(** However composite policies are nested, a context is allowed exactly when
    the boolean formula they spell out (conjunction, disjunction, none) holds of
    the results of the basic policies. *)
Theorem policies_mean_formula {C} (e : policy_expr C) (c : C) :
  pr_allowed (policy_of e c) = policy_meaning e c.
Proof.
  induction e as [p|ps IH|ps IH|ps IH] using policy_expr_ind'; [done|..]; simpl.
  - rewrite AllOf_allowed. by apply (forallb_map_ext (λ p, pr_allowed (p c))).
  - unfold AnyOf_evaluate. rewrite AnyOf_allowed by done.
    by apply (forallb_map_ext (λ p, pr_allowed (p c))).
  - rewrite NoneOf_allowed. f_equal. by apply (forallb_map_ext (λ p, pr_allowed (p c))).
Qed.

(** ** Witnesses *)

Definition quota0 : Quota := mkQuota "api" 2 60.

Lemma rate_limit_window_witness :
  ∃ b', run_checks quota0 "ann" [1000000; 2000000; 3000000]%Z ∅ =
    (Return [mkRLResult ALLOWED 1 61000000 quota0; mkRLResult ALLOWED 0 61000000 quota0;
             mkRLResult DENIED 0 61000000 quota0], b') ∧
    fst (LocalTokenBucketRateLimiter_check 61000000 quota0 "ann" b') =
      Return (mkRLResult ALLOWED 1 121000000 quota0).
Proof.
  destruct (rate_limit_window quota0 "ann" 1000000 [2000000; 3000000]%Z ∅)
    as (b' & Hrun & Hnext & _).
  - reflexivity.
  - exact I.
  - repeat constructor.
  - exists b'. split; [exact Hrun|]. rewrite Hnext; [reflexivity | vm_compute; discriminate].
Defined.

Lemma token_bucket_rate_bound_witness :
  let b := snd (run_acquires [(0, 1); (1, 1)] (TokenBucket_init 4 1 0))%Q in
  (fst (run_acquires [(100, 3); (101, 3); (102, 1)] b) == 4)%Q ∧
  (fst (run_acquires [(100, 3); (101, 3); (102, 1)] b) <= 4 + 1 * (102 - 100))%Q ∧
  fst (TokenBucket_acquire 100 4 b) = Return true.
Proof.
  destruct (token_bucket_rate_bound 4 1 0 [(0, 1); (1, 1)] 100 3 [(101, 3); (102, 1)]%Q) as [H1 H2].
  - vm_compute. discriminate.
  - vm_compute. discriminate.
  - simpl. repeat split; vm_compute; discriminate.
  - split; [vm_compute; reflexivity|]. split; [exact H1|]. apply H2; [split|]; vm_compute; discriminate.
Defined.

=====

— ABOUT THIS EXERCISE —
Set down each line of the material verbatim, from the first line through the line that contains "(Return [mkRLResult ALLOWED".

— TASK SOLUTION —
(** However composite policies are nested, a context is allowed exactly when
    the boolean formula they spell out (conjunction, disjunction, none) holds of
    the results of the basic policies. *)
Theorem policies_mean_formula {C} (e : policy_expr C) (c : C) :
  pr_allowed (policy_of e c) = policy_meaning e c.
Proof.
  induction e as [p|ps IH|ps IH|ps IH] using policy_expr_ind'; [done|..]; simpl.
  - rewrite AllOf_allowed. by apply (forallb_map_ext (λ p, pr_allowed (p c))).
  - unfold AnyOf_evaluate. rewrite AnyOf_allowed by done.
    by apply (forallb_map_ext (λ p, pr_allowed (p c))).
  - rewrite NoneOf_allowed. f_equal. by apply (forallb_map_ext (λ p, pr_allowed (p c))).
Qed.

(** ** Witnesses *)

Definition quota0 : Quota := mkQuota "api" 2 60.

Lemma rate_limit_window_witness :
  ∃ b', run_checks quota0 "ann" [1000000; 2000000; 3000000]%Z ∅ =
    (Return [mkRLResult ALLOWED 1 61000000 quota0; mkRLResult ALLOWED 0 61000000 quota0;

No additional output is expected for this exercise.